Bolsonaro é capitão reformado do Exército, oficial de artilharia, mas também professor de educação física. Se a vitória ou subjugação de inimigos são os objetivos naturais de um militar, a boa convivência com adversários é obrigação do desportista. A redução da vantagem que tinha em relação ao seu adversário até poucos dias antes do segundo turno deve ser vista como um alerta de que muitos eleitores podem até ser contra o PT, mas não estiveram dispostos a pagar qualquer preço para impedir a vitória do candidato de Lula.
Lições de Raymundinho
Apesar das demonstrações de otimismo vistas no mercado financeiro, a articulação política do futuro governo ainda gera incertezas.

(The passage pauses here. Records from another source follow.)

(** * Urgency and price at creation *)

(** The urgency stored on a created order is the one derived from the
    deadline, whatever the body said. *)
Lemma createOrder_stores_derived_urgency
    (env : Env) (rules : list PricingRule.t) (orders orders' : gmap string Order.t)
    (user : User.t) (body : OrderData.t) (order : Order.t) :
  createOrder env rules orders user body = (Response.send 201 order, orders') ->
  Order.urgency order = deriveUrgency (OrderData.deadline body) (now env).
Proof.
  unfold createOrder.
  pose proof (createLoop_ends env orders (prepareOrderData env rules user body) 3 0) as H.
  destruct (createLoop 3 0 env orders _) as [o os k|k|e k]; try discriminate.
  destruct H as (_ & _ & Ha). intros E. injection E as <- <-.
  unfold attempt, Order.create in Ha.
  destruct (Order.fault _); [discriminate|].
  destruct (Order.orderNumberTaken _ _); [discriminate|].
  destruct (orders !! _); [discriminate|].
  injection Ha as <- _. reflexivity.
Qed.

(** The price stored on a created order is computed from [orderData] as it
    is before the urgency is derived: with the urgency of the body. *)
Lemma createOrder_prices_with_body_urgency
    (env : Env) (rules : list PricingRule.t) (orders orders' : gmap string Order.t)
    (user : User.t) (body : OrderData.t) (order : Order.t) :
  createOrder env rules orders user body = (Response.send 201 order, orders') ->
  Order.totalPrice order
  = Some (PricingRule.calculatePrice rules
            (OrderData.set_student (User._id user) body)).
Proof.
  unfold createOrder.
  pose proof (createLoop_ends env orders (prepareOrderData env rules user body) 3 0) as H.
  destruct (createLoop 3 0 env orders _) as [o os k|k|e k]; try discriminate.
  destruct H as (_ & _ & Ha). intros E. injection E as <- <-.
  unfold attempt, Order.create in Ha.
  destruct (Order.fault _); [discriminate|].
  destruct (Order.orderNumberTaken _ _); [discriminate|].
  destruct (orders !! _); [discriminate|].
  injection Ha as <- _. reflexivity.
Qed.

(** The thresholds of the derivation, at the clock [now0]. *)
Lemma deriveUrgency_boundaries :
  deriveUrgency (now0 + hour) now0 = "urgent"
  /\ deriveUrgency (now0 + 24 * hour) now0 = "urgent"
  /\ deriveUrgency (now0 + 24 * hour + 1000) now0 = "rush"
  /\ deriveUrgency (now0 + 72 * hour) now0 = "rush"
  /\ deriveUrgency (now0 + 72 * hour + 1000) now0 = "standard".
Proof. vm_compute. repeat split. Qed.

Situação semelhante se via quando Raymundo Costa, um dos mais respeitados repórteres políticos do país e que nos deixou na semana passada, começou a esculpir suas linhas neste espaço.
Era início de 2005, ano em que ocorreu o escândalo do mensalão. Os textos de Raymundo, carinhosamente chamado de Raymundinho por toda a capital federal, retratavam as queixas de líderes governistas sobre a falta de tato de um presidente que se sentia autossuficiente e desdenhava dos parlamentares. Disputas de poder entre as alas política e econômica atrapalhavam a fluidez do governo, a política econômica adotada era questionada internamente e por aliados do governo. Os ministros responsáveis pela articulação com deputados e senadores também eram criticados.
A leitura das primeiras colunas de Raymundinho é recomendável ao presidente eleito. Em Brasília, a história muitas vezes parece se repetir, sobretudo com os presidentes que ignoram - nos sentidos de desconhecer como funciona e também no de desprezar - a prática cotidiana da política como um meio para viabilizar políticas governamentais. Esta coluna, porém, nunca mais será a mesma.